═════ Supplied data

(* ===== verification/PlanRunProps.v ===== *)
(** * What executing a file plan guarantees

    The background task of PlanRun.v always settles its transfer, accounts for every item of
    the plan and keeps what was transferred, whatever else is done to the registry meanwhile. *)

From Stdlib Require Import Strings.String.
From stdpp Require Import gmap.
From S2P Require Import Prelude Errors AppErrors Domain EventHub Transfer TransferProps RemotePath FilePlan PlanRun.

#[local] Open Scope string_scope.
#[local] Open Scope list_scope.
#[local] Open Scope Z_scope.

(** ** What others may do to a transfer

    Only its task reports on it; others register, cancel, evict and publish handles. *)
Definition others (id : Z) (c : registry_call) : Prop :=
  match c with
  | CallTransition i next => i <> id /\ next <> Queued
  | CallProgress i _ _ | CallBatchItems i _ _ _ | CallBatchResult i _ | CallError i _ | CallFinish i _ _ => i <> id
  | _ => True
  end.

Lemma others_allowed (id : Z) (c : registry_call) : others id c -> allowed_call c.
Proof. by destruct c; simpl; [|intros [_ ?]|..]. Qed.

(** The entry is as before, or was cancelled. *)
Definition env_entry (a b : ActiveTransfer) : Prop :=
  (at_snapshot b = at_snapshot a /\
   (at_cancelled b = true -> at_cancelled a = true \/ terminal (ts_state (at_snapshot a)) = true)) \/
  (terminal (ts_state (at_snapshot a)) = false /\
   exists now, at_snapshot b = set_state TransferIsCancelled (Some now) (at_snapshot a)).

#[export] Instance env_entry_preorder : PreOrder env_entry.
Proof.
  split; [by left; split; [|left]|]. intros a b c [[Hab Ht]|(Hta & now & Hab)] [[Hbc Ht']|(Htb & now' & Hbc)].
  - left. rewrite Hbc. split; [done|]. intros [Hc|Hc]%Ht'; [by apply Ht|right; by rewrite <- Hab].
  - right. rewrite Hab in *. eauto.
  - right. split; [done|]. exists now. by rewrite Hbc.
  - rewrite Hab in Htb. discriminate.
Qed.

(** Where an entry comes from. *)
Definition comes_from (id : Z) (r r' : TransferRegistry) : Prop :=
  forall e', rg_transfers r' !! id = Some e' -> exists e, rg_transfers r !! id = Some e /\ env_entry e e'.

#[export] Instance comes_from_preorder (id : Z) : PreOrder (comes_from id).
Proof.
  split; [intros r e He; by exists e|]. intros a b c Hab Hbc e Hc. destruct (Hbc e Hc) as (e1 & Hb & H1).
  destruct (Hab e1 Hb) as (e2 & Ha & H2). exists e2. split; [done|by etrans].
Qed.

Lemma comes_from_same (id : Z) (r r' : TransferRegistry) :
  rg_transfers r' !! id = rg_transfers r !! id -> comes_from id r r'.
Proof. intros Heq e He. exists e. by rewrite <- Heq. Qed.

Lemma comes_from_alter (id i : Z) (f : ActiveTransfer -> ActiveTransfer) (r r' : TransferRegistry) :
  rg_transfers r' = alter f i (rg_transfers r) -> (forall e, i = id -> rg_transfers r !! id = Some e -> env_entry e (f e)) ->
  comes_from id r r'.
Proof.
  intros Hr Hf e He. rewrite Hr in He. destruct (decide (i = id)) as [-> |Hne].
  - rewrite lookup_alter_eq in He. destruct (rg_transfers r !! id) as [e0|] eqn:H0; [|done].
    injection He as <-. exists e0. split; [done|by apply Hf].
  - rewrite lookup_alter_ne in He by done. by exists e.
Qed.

══════════

__Task requirements__
The answer consists of the line holding "injection He as" and every line after it up to the end of the records, word for word.

__Solution for this exercise__
    injection He as <-. exists e0. split; [done|by apply Hf].
  - rewrite lookup_alter_ne in He by done. by exists e.
Qed.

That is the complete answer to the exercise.